== THE DATA

Lemma open_round_Ok wave : (wave < u64_max)%N → Tracker.open_round wave = Ok (mkOpened wave (wave + 1)).
Proof.
  intros Hw. unfold Tracker.open_round, Ratings.rating_round_from_finalized_wave.
  by rewrite checked_add_fits by lia.
Qed.
Lemma open_rounds_all first last :
  (last < u64_max)%N → try_map Tracker.open_round (range_incl first last) = Ok (opened_waves first last).
Proof.
  intros Hl. apply try_map_Ok. unfold opened_waves. apply Forall2_fmap_r, Forall_Forall2_diag.
  apply Forall_forall. intros w Hw%elem_of_range_incl. apply open_round_Ok. lia.
Qed.
Lemma open_rounds_overflow first last :
  (first <= last)%N → (u64_max <= last)%N →
  ∃ e, try_map Tracker.open_round (range_incl first last) = Err e.
Proof.
  intros Hf Hl. destruct (try_map _ _) as [rounds|e] eqn:E; [exfalso|eauto].
  apply try_map_Ok in E.
  assert (last ∈ range_incl first last) as Hin by (apply elem_of_range_incl; lia).
  apply list_elem_of_lookup in Hin as [i Hi].
  destruct (Forall2_lookup_l _ _ _ _ _ E Hi) as (r & _ & Hr).
  unfold Tracker.open_round, Ratings.rating_round_from_finalized_wave in Hr.
  by rewrite (proj2 (checked_add_None u64_max last 1)) in Hr by lia.
Qed.
Lemma opened_waves_app a b c :
  (a <= b + 1)%N → (b <= c)%N → opened_waves a b ++ opened_waves (b + 1) c = opened_waves a c.
Proof. intros. unfold opened_waves. rewrite <-map_app. by rewrite range_incl_app. Qed.
Lemma opened_waves_empty l : opened_waves (l + 1) l = [].
Proof.
  unfold opened_waves, range_incl. replace (N.to_nat (l + 1 - (l + 1))) with 0 by lia. done.
Qed.

Lemma finalized_wave_anchor bl output w :
  finalized_wave_from_output bl output = Ok (Some w) →
  is_Some (OrderedFinalizedOutput.anchor output).
Proof. unfold finalized_wave_from_output. by destruct (OrderedFinalizedOutput.anchor output). Qed.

====

The exact wording of every entry above should be written out again.

Lemma open_round_Ok wave : (wave < u64_max)%N → Tracker.open_round wave = Ok (mkOpened wave (wave + 1)).
Proof.
  intros Hw. unfold Tracker.open_round, Ratings.rating_round_from_finalized_wave.
  by rewrite checked_add_fits by lia.
Qed.
Lemma open_rounds_all first last :
  (last < u64_max)%N → try_map Tracker.open_round (range_incl first last) = Ok (opened_waves first last).
Proof.
  intros Hl. apply try_map_Ok. unfold opened_waves. apply Forall2_fmap_r, Forall_Forall2_diag.
  apply Forall_forall. intros w Hw%elem_of_range_incl. apply open_round_Ok. lia.
Qed.
Lemma open_rounds_overflow first last :
  (first <= last)%N → (u64_max <= last)%N →
  ∃ e, try_map Tracker.open_round (range_incl first last) = Err e.
Proof.
  intros Hf Hl. destruct (try_map _ _) as [rounds|e] eqn:E; [exfalso|eauto].
  apply try_map_Ok in E.
  assert (last ∈ range_incl first last) as Hin by (apply elem_of_range_incl; lia).
  apply list_elem_of_lookup in Hin as [i Hi].
  destruct (Forall2_lookup_l _ _ _ _ _ E Hi) as (r & _ & Hr).
  unfold Tracker.open_round, Ratings.rating_round_from_finalized_wave in Hr.
  by rewrite (proj2 (checked_add_None u64_max last 1)) in Hr by lia.
Qed.
Lemma opened_waves_app a b c :
  (a <= b + 1)%N → (b <= c)%N → opened_waves a b ++ opened_waves (b + 1) c = opened_waves a c.
Proof. intros. unfold opened_waves. rewrite <-map_app. by rewrite range_incl_app. Qed.
Lemma opened_waves_empty l : opened_waves (l + 1) l = [].
Proof.
  unfold opened_waves, range_incl. replace (N.to_nat (l + 1 - (l + 1))) with 0 by lia. done.
Qed.

Lemma finalized_wave_anchor bl output w :
  finalized_wave_from_output bl output = Ok (Some w) →
  is_Some (OrderedFinalizedOutput.anchor output).
Proof. unfold finalized_wave_from_output. by destruct (OrderedFinalizedOutput.anchor output). Qed.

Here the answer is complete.